=== EXERCISE ===
Output the lines below exactly, please, from the first line until the line with "[Projection], [SyncService], [SyncWorker]).", counting both.

=== Stored items ===
(* ===== verification/Prelude.v ===== *)
(** * moon-eye: a model of the backend and its correctness

    moon-eye is a personal finance backend in Go ([src/backend]).  The
    finance-api stores transactions in PostgreSQL, writes one change event
    next to each change (an outbox) and enqueues sync jobs on a Redis stream;
    the worker-service projects change events to read models; the sync-service
    and the worker-service consume sync jobs and merge transactions with
    Google Sheets; users register, log in and refresh sessions over JSON.

    This development translates that code to definitions and proves what it
    guarantees; where the code does not do what it sets out to do, the
    theorems say what it does instead.  File paths below are relative to
    [src/backend].

    ** How code is modelled

    - Code with effects is a function in the monad [M] of [Effects]: from a
      [World] (committed tables, open transactions, commands sent, number of
      effects so far) to an [outcome] (value, error or panic) and a world.
      What the outside answers to the n-th effect (clock, random bytes,
      failing database and Redis calls, sheet contents, cancellation) is read
      from the class [Env] at index n; theorems quantify over it, so they hold
      under every schedule of failures.
    - Tables are finite maps of the rows of [internal/db/sqlc/models.go]
      ([Schema]); each SQL statement is a function on them that checks the
      constraints of [migrations/] ([Sqlc], and next to their callers in
      [Projection], [SyncService], [SyncWorker]).  A pgx transaction works on
      a copy of the tables that a commit publishes: requests interleave
      between transactions and between pool statements, not within them.
    - Third-party code is a class of functions with a class of laws:
      [UuidLib], [PgtypeLib], [queries.PgServer], [projection.PgParams],
      [RedisLib], [JwtLib], [BcryptLib], [Unicode], [config.ViperLib];
      [Concrete], [ConcreteAuth] and [WitnessesEntry] give instances and prove
      their laws.  Without laws come [logging.ZapLib], [GoogleLib],
      [quoting.Printable] and [Host] (drivers at start-up); [Pings] is what the
      services answer to a health check.  The standard
      library is written out: integers with their wrap-around ([GoInt]),
      strings and [strconv] ([GoStrings]), times ([GoTime]), errors and floats
      ([GoValues]), [encoding/json] ([Json]), base64 ([Base64]), AES-GCM
      ([Aes]), [net/url] ([Http]).
    - A [main] is a function in the monad [PM] of [Lifecycle], over the
      environment variables and the record of what the process opened, started
      and closed; it ends by returning (deferred calls run), by [os.Exit] or
      by a signal (they do not).  [App.Run], whose goroutine, signals and
      requests interleave, is a step function on its state ([AppRun]).
    - Loops without a bound take a number of rounds and answer whether they
      still run ([Queue.queue.Consume], [ProjectionRunner.runner.Start],
      [SyncWorker.syncworker.StartWorker]); [Consume_returns] shows that
      enough rounds reach the end of a cancelled consumer.  The JSON scanner
      takes twice the length of its text plus two steps, more than its
      recursion can use.

    ** Parts

    - [Pgtypex], [Models]: [pkg/shared/pgtypex], [pkg/shared/uuidx],
      [internal/db/models.go], [internal/domain/transaction.go].
    - [TxRunner], [Repositories]: [internal/db].
    - [Wiring]: the service interfaces of [internal/service/interfaces.go] and
      the adapters of [internal/wiring].
    - [TransactionService]: [internal/service/transaction_service.go] and
      [pkg/shared/pagination], composed as in [cmd/api/finance-api/main.go].
    - [Queue]: [internal/queue], [internal/worker],
      [internal/service/sync_queue_redis.go].
    - [Projection], [ProjectionRunner]: [internal/service/projection].
    - [Crypto], [AuthTokens], [AuthService]: [pkg/shared/crypto],
      [pkg/shared/auth], [pkg/shared/stringsx],
      [internal/service/auth_service.go].
    - [SheetMerge], [Mapx], [SyncService], [SyncWorker]: [internal/sync],
      [pkg/shared/mapx], [internal/db/sync_repositories.go].
    - [SyncPipeline]: the consumers [cmd/api/sync-service/main.go] and
      [cmd/api/worker-service/main.go] start.
    - [Http], [Api]: [internal/api], [internal/auth], [pkg/shared/httpx].
    - [Config]: [pkg/shared/config], [pkg/shared/logging].  [SheetsFactory]:
      [internal/sync/sheets_factory.go].  [Lifecycle]: [pkg/shared/db/pg.go],
      [pkg/shared/redisx], and what a [main] is made of.
    - [AppRun], [Health], [Entry]: [cmd/api/*/main.go]: [App.Run], the health
      endpoints and routers, and the four processes, which start [Api],
      [SyncPipeline] and [ProjectionRunner].
    - [Invariants]: what it takes for a predicate of the tables to survive a
      computation, with the rules that [Integrity] composes.

    ** Theorems

    - [Outbox]: a write is one atomic step that stores one row, the row the
      request asks for, and the event that describes it, then its job; event
      logs list versions 1, 2, ...
    - [TxRunner.RunInTx_atomic], [Locking]: transactions are atomic; updates
      from the same read cannot both succeed.
    - [Access]: pages are windows of the user's live rows, newest first;
      created rows are never live, whatever fails; ownership is not checked,
      totals and large offsets are wrong.
    - [Queue], [ProjectionRunner], [ReadModels]: which messages a round of
      [Consume] acknowledges, and when, for every handler that only appends to
      what was sent; round trips of messages; what each operation adds to the
      counters; exactly-once counting with requests between the rounds, while
      nothing fails and events become visible in the order of their ids; and
      an event that is always refused, which stops the projections.
      [Scenarios] computes what the counters show then, and that an event
      committed after a larger id is never counted.  The runner is proved
      against the interface [Additive] that both projectors implement.
    - [Crypto], [AuthTokens], [Sessions]: encryption and tokens round-trip and
      accept nothing else; logins and refreshes prove a secret, for any
      repositories; on any [TokenStore] a spent refresh token is refused by
      every refresh that starts after, while refreshes of one token that
      overlap may all succeed ([overlapping_refreshes]); on the repositories
      of the program no session is ever issued.
    - [SheetMerge], [Mapx], [SyncFacts], [SyncWorker]: the merge against its
      specification; jobs are understood, owners checked; what a
      synchronisation does to a sheet; one round of the queue-table worker.
    - [SyncPipeline]: the deployed consumers acknowledge every job of the
      service and do nothing else; one failed read ends them.
    - [Integrity]: every row of every table meets the constraints of the
      migrations, through all requests and all rounds of the consumers.
    - [AppRun], [Entry]: [Run] returns, leaves requests in peace until the
      server is shut down and reports true errors, but not all of them; the
      processes release what they acquire, in the order in which they do, and
      serve what their configuration says: the routes of the running
      finance-api are closed to tokens of any key but the configured one, if
      that is a value [os.Setenv] takes ([main] discards its error).
    - [Config], [SheetsFactory], [Health]: what is read from files and
      variables, which credentials count, what the health endpoints answer.
    - [ApiFacts]: who may call what and for whom, safe methods, what a status
      says about the database; [ScenariosApi] runs requests.
    - [Witnesses], [WitnessesAuth], [WitnessesSync], [WitnessesApi],
      [WitnessesEntry] apply the theorems to concrete worlds.

    ** Not modelled

    Path matching and middleware of chi (the router lists both), the inside of
    [http.Server] beyond the steps of [AppRun], the contents of metrics and
    logs, generated mocks and the interfaces of [internal/domain/ports.go],
    which nothing uses.  An [App] gives its record to [main] as a [RunReport];
    [finance_api_status] connects it with the executions of [AppRun].
    Times are instants: the process is taken to run in UTC, which shows only
    in the text of times in answers and event payloads.  PostgreSQL refuses
    the statements that follow a failed one in its transaction; the model
    does not, and no transaction body of the program goes on after an error.
    JSON nesting limits and the text of library errors are left out. *)

From Stdlib Require Export ZArith Lia Bool List.
From Stdlib Require Export Ascii String.
From stdpp Require Export base tactics numbers list sorting strings gmap.

#[export] Set Default Goal Selector "!".
#[export] Set Warnings "-clear-no-such-hyp".

Open Scope Z_scope.

(** Byte strings are computed with: let [simpl] unfold concatenation. *)
#[global] Arguments String.append !s1 s2 / : simpl nomatch.

(** ** Hint databases of the development *)

Create HintDb go discriminated.
Create Rewrite HintDb go_simpl.

(** ** Tactics *)

(** Case on the scrutinee of the first [match] or [if] met in the goal. *)
Ltac go_case :=
  match goal with
  | |- context [match ?x with _ => _ end] => destruct x eqn:?
  end.

(** The same in a hypothesis. *)
Ltac go_case_in H :=
  match type of H with
  | context [match ?x with _ => _ end] => destruct x eqn:?
  end.

(** Turn boolean comparisons in the context into propositions. *)
Ltac bool_to_prop :=
  repeat match goal with
  | H : (_ && _) = true |- _ => apply andb_true_iff in H as [? ?]
  | H : (_ || _) = false |- _ => apply orb_false_iff in H as [? ?]
  | H : negb _ = true |- _ => apply negb_true_iff in H
  | H : negb _ = false |- _ => apply negb_false_iff in H
  | H : (_ <? _) = true |- _ => apply Z.ltb_lt in H
  | H : (_ <? _) = false |- _ => apply Z.ltb_ge in H
  | H : (_ <=? _) = true |- _ => apply Z.leb_le in H
  | H : (_ <=? _) = false |- _ => apply Z.leb_gt in H
  | H : (_ =? _) = true |- _ => apply Z.eqb_eq in H
  | H : (_ =? _) = false |- _ => apply Z.eqb_neq in H
  | H : String.eqb _ _ = true |- _ => apply String.eqb_eq in H
  | H : String.eqb _ _ = false |- _ => apply String.eqb_neq in H
  end.

(** Case on an innermost boolean comparison of the goal or the context. *)
Ltac inner_case :=
  match goal with
  | |- context [?x <? ?y] => destruct (Z.ltb_spec x y)
  | |- context [?x <=? ?y] => destruct (Z.leb_spec x y)
  | |- context [?x =? ?y] => destruct (Z.eqb_spec x y)
  | H : context [?x <? ?y] |- _ => destruct (Z.ltb_spec x y)
  | H : context [?x <=? ?y] |- _ => destruct (Z.leb_spec x y)
  end; cbv beta iota zeta in *.

(** Boolean case analysis closed by linear arithmetic. *)
Ltac bool_lia := repeat go_case; bool_to_prop; lia.
Ltac bool_lia_split := cbv beta iota zeta in *; repeat inner_case; repeat split; lia.

(** ** Generic lemmas on lists *)

Section Lists.
Context {A B : Type}.

Lemma foldl_app_nil (f : B → A → B) b l : foldl f b (l ++ []) = foldl f b l.
Proof. by rewrite app_nil_r. Qed.

Lemma take_drop_split (n : nat) (l : list A) : l = take n l ++ drop n l.
Proof. symmetry. apply take_drop. Qed.

Lemma last_cons_some (x : A) l : is_Some (last (x :: l)).
Proof. revert x. induction l as [|y l IH]; intros x; [by eexists|]. simpl. apply IH. Qed.

Lemma forallb_seq_spec (p : nat → bool) n :
  forallb p (seq 0 n) = true → ∀ i, (i < n)%nat → p i = true.
Proof.
  intros H i Hi. rewrite forallb_forall in H. apply H, in_seq. lia.
Qed.

End Lists.

(** Exhaustive checking of a decidable statement about the integers in
    [[0, n)], the form in which table lookups and calendar arithmetic are
    settled by computation. *)
Fixpoint forall_from (p : Z → bool) (z : Z) (n : nat) : bool :=
  match n with
  | O => true
  | S n' => p z && forall_from p (z + 1) n'
  end.

Definition forall_below (p : Z → bool) (n : nat) : bool := forall_from p 0 n.

Lemma forall_from_spec p z n :
  forall_from p z n = true → ∀ x, z <= x < z + Z.of_nat n → p x = true.
Proof.
  revert z. induction n as [|n IH]; intros z H x Hx; [lia|].
  simpl in H. apply andb_true_iff in H as [H1 H2].
  destruct (decide (x = z)) as [->|]; [done|]. apply (IH (z + 1)); [done|lia].
Qed.

Lemma forall_below_spec p n :
  forall_below p n = true → ∀ z, 0 <= z < Z.of_nat n → p z = true.
Proof. intros H z Hz. apply (forall_from_spec p 0 n H). lia. Qed.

=== FINAL ANSWER ===
(* ===== verification/Prelude.v ===== *)
(** * moon-eye: a model of the backend and its correctness

    moon-eye is a personal finance backend in Go ([src/backend]).  The
    finance-api stores transactions in PostgreSQL, writes one change event
    next to each change (an outbox) and enqueues sync jobs on a Redis stream;
    the worker-service projects change events to read models; the sync-service
    and the worker-service consume sync jobs and merge transactions with
    Google Sheets; users register, log in and refresh sessions over JSON.

    This development translates that code to definitions and proves what it
    guarantees; where the code does not do what it sets out to do, the
    theorems say what it does instead.  File paths below are relative to
    [src/backend].

    ** How code is modelled

    - Code with effects is a function in the monad [M] of [Effects]: from a
      [World] (committed tables, open transactions, commands sent, number of
      effects so far) to an [outcome] (value, error or panic) and a world.
      What the outside answers to the n-th effect (clock, random bytes,
      failing database and Redis calls, sheet contents, cancellation) is read
      from the class [Env] at index n; theorems quantify over it, so they hold
      under every schedule of failures.
    - Tables are finite maps of the rows of [internal/db/sqlc/models.go]
      ([Schema]); each SQL statement is a function on them that checks the
      constraints of [migrations/] ([Sqlc], and next to their callers in
      [Projection], [SyncService], [SyncWorker]).  A pgx transaction works on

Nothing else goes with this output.